Historically, the first case of a terrorist attack in Kenya was in 1981 by the Popular Front for the Liberation of Palestine
(PFLP) who bombed the Norfolk Hotel, Nairobi in what was considered retaliation against Kenya for assisting the Israeli
government during the 1976 Entebbe crisis in Uganda (New York Times, 1981). However, terrorist attacks subdued for almost
two decades before the Al-Qaeda terror organization led by Osama bin Laden in a well-coordinated terrorist attack bombed the
United States embassies in Kenya and Tanzania on September 7th, 1998 (Orina, 2016). Since the 1998 United States Embassy
bombings in Kenya, the country has faced many more attacks by the Al-Shabaab, a terror group found in the heartland of
Somalia. For instance, on November 28, 2002, at Kikambala hotel in Mombasa County, terrorists attacked and killed 13 people
at the hotel owned by some Israeli nationals. Consequently, on September 21, 2013, Al-Shabaab associates attacked the
Westgate Mall in Nairobi and killed at least 67 people in one of the worst terror attacks in Kenya. Moreover, in another
incident, between the 15 -17 June 2014 over 60 were killed in Mpeketoni, Lamu County by Al-Shabaab (Bryden & Bahra,
2019). On April 2, 2015, The Al-Shabaab terror group hit again. This time in an institution of higher learning - Garissa
University College and killed more than 150 people. This was the deadliest attack since the August 1998 United States
Embassy bombings. A recent attack occurred, on January 5, 2019, at the DusitD2 complex at Riverside in Nairobi. It was
reported that over 21 people were killed and several others injured in the attack that was later claimed by the Al-Shabaab (BBC
News Africa, 2019). The terror attacks in Kenya have happened as late as 2019 at DusitD2 complex, Riverside in Nairobi,
Kenya begging the question on the effectiveness of counter-terrorism specific laws passed in 2012 and 2014. The continued
attacks even with counter-terror laws in place casts a doubt on the counter-terrorism laws especially on the issue of due process
when dealing with terror suspects (Bryden & Bahra, 2019).

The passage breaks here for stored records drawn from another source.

(* ===== verification/LvmProps.v ===== *)
(** * Theorems about src/lvm_manager.c *)

From stdpp Require Import base list gmap strings pretty.
From Stdlib Require Import Ascii ZArith Lia.
From S2P Require Import Prelude CString CFormat Sys SimOS Lvm.

#[local] Opaque snprintf sprintf.

(** ** Listings of one line per entry *)

(** The white space of a row: before the first column, between the columns and
    after the last, as the LVM commands align them. *)
Record spacing := mk_spacing {
  sp_lead : string; sp_1 : string; sp_2 : string; sp_3 : string; sp_4 : string; sp_tail : string;
}.
Definition blanks (s : string) : Prop := all_space s = true /\ str_mem nl s = false.
Record spacing_ok (g : spacing) : Prop := {
  spo_ends : blanks (sp_lead g) /\ blanks (sp_tail g);
  spo_gaps : gap (sp_1 g) /\ gap (sp_2 g) /\ gap (sp_3 g) /\ gap (sp_4 g);
}.

(** The text of a listing: entries, each with the white space of its row. *)
Definition listing_text {A} (columns : A -> spacing -> string) (l : list (A * spacing)) : string :=
  str_concat ((fun x => x +:+ NL) <$> ((fun r => sp_lead r.2 +:+ columns r.1 r.2) <$> l)).

Section Listings.
Context {A : Type} (parse : string -> option A) (columns : A -> spacing -> string) (ok : A -> Prop).
(** An entry that can be printed is printed without leading blanks or line
    ends, and its columns are parsed as the entry, however they are aligned. *)
Hypothesis columns_parsed : forall x g, ok x -> spacing_ok g -> parse (columns x g) = Some x.
Hypothesis columns_line : forall x g, ok x -> spacing_ok g ->
  skip_ws (columns x g) = columns x g /\ columns x g <> "" /\ str_mem nl (columns x g) = false.

Definition row_ok (r : A * spacing) : Prop := ok r.1 /\ spacing_ok r.2.

Lemma parse_lines_all n l : Forall row_ok l -> forall acc, (length acc <= n)%nat ->
  parse_lines parse n acc ((fun r => sp_lead r.2 +:+ columns r.1 r.2) <$> l) = take n (acc ++ l.*1).
Proof.
  induction 1 as [|[x g] l [Hx Hg] Hl IH]; intros acc Hacc.
  { simpl. rewrite app_nil_r. by rewrite take_ge by lia. }
  rewrite !fmap_cons. cbn [parse_lines fst snd] in *. destruct (Nat.leb_spec n (length acc)) as [Hge|Hlt].
  - rewrite take_app_le, take_ge by lia. done.
  - destruct (columns_line x g Hx Hg) as (Hs & Hne & _).
    rewrite skip_gap by apply (spo_ends g Hg). rewrite Hs.
    assert ((0 <? strlen (columns x g)) = true) as -> by (destruct (columns x g); done).
    rewrite columns_parsed, IH by (done || rewrite length_app; simpl; lia). by rewrite <- app_assoc.
Qed.

Lemma listing_parsed {W : Type} `{Shell W} cmd n l (w w' : W) :
  Forall row_ok l -> exec cmd w = Some ((SUCCESS, listing_text columns l), w') ->
  listing cmd parse n w = Some ((SUCCESS, take n l.*1), w').
Proof.
  intros Hl He. unfold listing. rewrite (bind_step He). cbn [negb Z.eqb SUCCESS].
  unfold listing_text. rewrite strtok_lines.
  - by rewrite parse_lines_all by (simpl; lia || done).
  - apply Forall_fmap. eapply Forall_impl; [exact Hl|]. intros [x g] [Hx Hg]. unfold compose. cbn [fst snd] in *.
    destruct (columns_line x g Hx Hg) as (_ & Hne & Hn). destruct (spo_ends g Hg) as [[_ Hlead] _]. split.
    + by destruct (sp_lead g).
    + by rewrite str_mem_app, Hlead, Hn.
Qed.
End Listings.

(** ** Printing *)

(** A row of "pvs --noheadings"; a volume that belongs to no group has an
    empty last column. *)
Definition pv_columns (p : pv_info_t) (g : spacing) : string :=
  pv_name p +:+ (sp_1 g +:+ (pretty (pv_size p) +:+ (sp_2 g +:+ (pretty (pv_free p) +:+
    (sp_3 g +:+ (pv_vg p +:+ sp_tail g)))))).

(** What LVM can print: names without white space that fit the fields, sizes
    of 64 bits, and a group exactly when the volume is allocated. *)
Record pv_ok (p : pv_info_t) : Prop := {
  ok_name : no_space (pv_name p) = true /\ pv_name p <> "" /\ (String.length (pv_name p) <= 255)%nat;
  ok_sizes : in_u64 (pv_size p) /\ in_u64 (pv_free p);
  ok_vg : no_space (pv_vg p) = true /\ (String.length (pv_vg p) <= 63)%nat;
  ok_alloc : is_allocated p = if streq (pv_vg p) "" then 0 else 1;
}.

(** A blank of the format and a number of the text. *)
Lemma scan_llu_gap f g (z : Z) t : all_space g = true -> in_u64 z -> starts_digit t = false ->
  sscanf_go (String " " (String "%" (String "l" (String "l" (String "u" f))))) SPlain (g +:+ (pretty z +:+ t)) =
    CInt z :: sscanf_go f SPlain t.
Proof.
  intros Hg Hz Ht. rewrite blank_conversion by (done || by apply skip_ws_pretty). rewrite !at_long.
  by rewrite scan_u_gap.
Qed.
(** The last word, when there is one. *)
Lemma blank_last f g x t : all_space g = true -> no_space x = true -> all_space t = true ->
  sscanf_go (String " " (String "%" f)) SPlain (g +:+ (x +:+ t)) =
    sscanf_go f (SSpec 0) ("" +:+ (x +:+ (if streq x "" then "" else t))).
Proof.
  intros Hg Hx Ht. rewrite scan_blank_gap by done. destruct x as [|c x].
  - change ("" +:+ t) with t. by assert (skip_ws t = "") as -> by (rewrite <- (str_app_nil_r t); by rewrite skip_gap).
  - by rewrite skip_ws_word.
Qed.


Lemma parse_pv_columns p g : pv_ok p -> spacing_ok g -> parse_pv (pv_columns p g) = Some p.
Proof.
  intros [(Hn & Hne & Hnl) [Hs Hf] [Hv Hvl] Ha] [[_ [Ht _]] (G1 & G2 & G3 & _)].
  unfold parse_pv, sscanf, pv_columns. rewrite at_percent, width_255.
  rewrite scan_s_gap by (done || (right; lia) || by apply gap_ends).
  rewrite scan_llu_gap by (done || by apply G1 || by apply gap_ends).
  rewrite scan_llu_gap by (done || by apply G2 || by apply gap_ends).
  rewrite blank_last by (done || by apply G3). rewrite width_63, scan_last by (done || by destruct (pv_vg p)).
  destruct p as [nm sz fr vg al]. simpl in *.
  destruct (streq vg "") eqn:E; subst al.
  - apply streq_spec in E. by subst vg.
  - by rewrite str_take_ge.
Qed.

(** A line that starts with a name. *)
Lemma named_line name rest :
  no_space name = true -> name <> "" -> str_mem nl rest = false ->
  skip_ws (name +:+ rest) = name +:+ rest /\ name +:+ rest <> "" /\ str_mem nl (name +:+ rest) = false.
Proof.
  intros Hn Hne Hr. split; [by apply skip_ws_word|]. split; [by destruct name|].
  by rewrite str_mem_app, (no_space_mem name).
Qed.

(** No white space of a row has a line end. *)
Lemma spacing_line g : spacing_ok g ->
  str_mem nl (sp_1 g) = false /\ str_mem nl (sp_2 g) = false /\ str_mem nl (sp_3 g) = false /\
  str_mem nl (sp_4 g) = false /\ str_mem nl (sp_tail g) = false.
Proof. by intros [[_ [_ ?]] ((_ & _ & ?) & (_ & _ & ?) & (_ & _ & ?) & (_ & _ & ?))]. Qed.

Lemma pv_columns_line p g : pv_ok p -> spacing_ok g ->
  skip_ws (pv_columns p g) = pv_columns p g /\ pv_columns p g <> "" /\ str_mem nl (pv_columns p g) = false.
Proof.
  intros [(Hn & Hne & _) _ [Hv _] _] (L1 & L2 & L3 & _ & L5)%spacing_line. apply named_line; [done..|].
  by rewrite !str_mem_app, (no_space_mem (pv_vg p)), !(str_mem_pretty nl), L1, L2, L3, L5.
Qed.








(** What each command prints, and that its rows are well formed. *)
Definition pvs_text : list (pv_info_t * spacing) -> string := listing_text pv_columns.

Section Claims.
Context {W : Type} `{Shell W} `{!ShellTrace W} `{!ShellStarts W}.

Lemma pv_list_parsed n l (w w' : W) :
  Forall (row_ok pv_ok) l -> exec pvs_cmd w = Some ((SUCCESS, pvs_text l), w') ->
  lvm_pv_list n w = Some ((SUCCESS, take n l.*1), w').
Proof. apply (listing_parsed parse_pv pv_columns pv_ok parse_pv_columns pv_columns_line). Qed.



(** What the search in the listing leads to. *)
Lemma pv_remove_step pv l (w w1 : W) :
  is_root w = true -> Forall (row_ok pv_ok) l -> exec pvs_cmd w = Some ((SUCCESS, pvs_text l), w1) ->
  lvm_pv_remove pv w =
    match find_idx (fun p => streq (pv_name p) pv) (take 32 l.*1) ≫= (take 32 l.*1 !!.) with
    | Some p => if is_allocated p =? 0 then checked (pvremove_cmd pv) w1 else Some (ERROR_GENERIC, w1)
    | None => checked (pvremove_cmd pv) w1
    end.
Proof.
  intros Hroot Hl He. unfold lvm_pv_remove. unfold bind at 1, reads. rewrite Hroot. cbn [negb].
  unfold lvm_pv_info. rewrite bind_assoc, (bind_step (pv_list_parsed 32 l w w1 Hl He)).
  unfold bind, ret, pick. cbn [negb Z.eqb SUCCESS].
  destruct (find_idx _ (take 32 l.*1)) as [i|] eqn:Ei; cbn [mbind option_bind]; [|done].
  destruct (take 32 l.*1 !! i) as [p|] eqn:Ep; [by destruct (is_allocated p =? 0)|done].
Qed.


(** When pvs fails there is nothing in the listing. *)
Lemma pv_remove_blind pv e out (w w1 : W) :
  is_root w = true -> exec pvs_cmd w = Some ((e, out), w1) -> e <> SUCCESS ->
  lvm_pv_remove pv w = checked (pvremove_cmd pv) w1.
Proof.
  intros Hroot He Hne. unfold lvm_pv_remove. unfold bind at 1, reads. rewrite Hroot. cbn [negb].
  unfold lvm_pv_info, lvm_pv_list, listing. rewrite !bind_assoc, (bind_step He). unfold bind, ret.
  by destruct (Z.eqb_spec e SUCCESS).
Qed.

(** C24. Removing a physical volume: when pvs shows it with a volume group among
    its first 32 volumes, however it aligns its columns, ERROR_GENERIC is
    returned and nothing but pvs is run; otherwise "pvremove -f" is run once,
    after pvs, and its result returned.  It is also run when pvs itself
    failed, whatever group the volume is in. *)
Theorem pv_remove_refuses_allocated pv e out (w w1 : W) :
  is_root w = true -> exec pvs_cmd w = Some ((e, out), w1) ->
  let removed :=
    let '(ok, w2) := ran (pvremove_cmd pv) w1 in
    lvm_pv_remove pv w = Some (if ok then SUCCESS else ERROR_SYSTEM_CALL, w2) /\
    trace w2 = trace w ++ [pvs_cmd; pvremove_cmd pv] in
  (e <> SUCCESS -> removed) /\
  (forall l, e = SUCCESS -> out = pvs_text l -> Forall (row_ok pv_ok) l ->
    match find_idx (fun p => streq (pv_name p) pv) (take 32 l.*1) ≫= (take 32 l.*1 !!.) with
    | Some p =>
        if is_allocated p =? 0 then removed
        else lvm_pv_remove pv w = Some (ERROR_GENERIC, w1) /\ trace w1 = trace w ++ [pvs_cmd]
    | None => removed
    end).
Proof.
  intros Hroot He removed.
  assert (trace w1 = trace w ++ [pvs_cmd]) as Ht.
  { destruct (exec_runs pvs_cmd w) as (r & o & w2 & E & Ht & _). congruence. }
  pose proof (checked_ran (pvremove_cmd pv) w1 (popen_starts _ _)) as Ec.
  pose proof (ran_trace (pvremove_cmd pv) w1) as Htc.
  assert (lvm_pv_remove pv w = checked (pvremove_cmd pv) w1 -> removed) as Hrun.
  { intros E. unfold removed. rewrite E, Ec. destruct (ran _ w1) as [ok w2]. split; [done|].
    simpl in Htc. by rewrite Htc, Ht, <- app_assoc. }
  split; [intros Hne; by apply Hrun, (pv_remove_blind pv e out)|].
  intros l -> -> Hl. pose proof (pv_remove_step pv l w w1 Hroot Hl He) as Hs.
  destruct (find_idx _ (take 32 l.*1) ≫= _) as [p|]; [|auto]. by destruct (is_allocated p =? 0); auto.
Qed.
End Claims.

(** ** A machine with two physical volumes *)

(** The rows as LVM prints them: two blanks, names padded on the right, numbers
    on the left. *)
Definition two_pvs : list (pv_info_t * spacing) :=
  [(mk_pv "/dev/sdb" 1073741824 536870912 "vg0" 1, mk_spacing "  " "   " "  " " " " " "");
   (mk_pv "/dev/sdc" 2147483648 2147483648 "" 0, mk_spacing "  " "   " " " "    " " " "")].
Definition pv_rows : string :=
  "  /dev/sdb   1073741824  536870912 vg0" +:+ NL +:+ "  /dev/sdc   2147483648 2147483648    " +:+ NL.
Definition lvm_machine : sim := sim_put_answers blank {[ pvs_cmd := (pv_rows, 0) ]}.
Definition after_pvs : sim := logged pvs_cmd lvm_machine.

Lemma two_pvs_ok : Forall (row_ok pv_ok) two_pvs.
Proof.
  repeat apply Forall_cons_2; try apply Forall_nil_2; repeat split; simpl; unfold in_u64; lia || done.
Qed.



Lemma pv_remove_refuses_allocated_witness :
  lvm_pv_remove "/dev/sdb" lvm_machine = Some (ERROR_GENERIC, after_pvs) /\
  trace after_pvs = trace lvm_machine ++ [pvs_cmd].
Proof.
  refine (proj2 (pv_remove_refuses_allocated "/dev/sdb" SUCCESS pv_rows lvm_machine after_pvs _ _)
            two_pvs _ _ two_pvs_ok).
  - reflexivity.
  - vm_compute. reflexivity.
  - reflexivity.
  - reflexivity.
Defined.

During times of crisis, the state balances the scale of national security against those of individual liberties. National security
always outweighs fundamental rights and liberties when it comes to threats such as terrorism. Nations have the absolute
obligation and right to protect innocent civilians against those seeking to harm them. However, the implementation of
counterterrorism measures must be mitigated by due process. The essence of the constitution is granting and protecting the
civil and political rights of suspects and victims across the board. Failure to provide due process to individuals suspected of
involvement in terrorism leads society down a slippery slope from which there is no return. The anti-terrorism measures in
Kenya have without a doubt been marred with challenges and criticism. The government has resulted in using heavy-handed
measures in their counterterrorism efforts. Thus, rights groups, both national and international have accused the government of
Kenya of adopting counter-terrorism strategies that violate human rights and constitutional principles. This is because the
government's criminal process operates to screen suspects, determine guilt, and secure appropriate dispositions of persons
convicted of a crime based on crime control model of criminal justice. Therefore, the proposed study intends to investigate the
efficacy of the due process model in countering terrorism in Kenya.
2. Literature Review
2.1 Due Process Model of Criminal Justice
In the 1960s, legal scholar Herbert L. Packer created the due process model of criminal justice to describe exceeding
expectations of the criminal justice system (Packer, 1964). The due process model starts with skepticism about the morality
and utility of the criminal sanction. This skepticism is based on the liberal values of the primacy of the individual and the
complementary concept of limitation on official power and concerns about the intrusive policing required to enforce laws.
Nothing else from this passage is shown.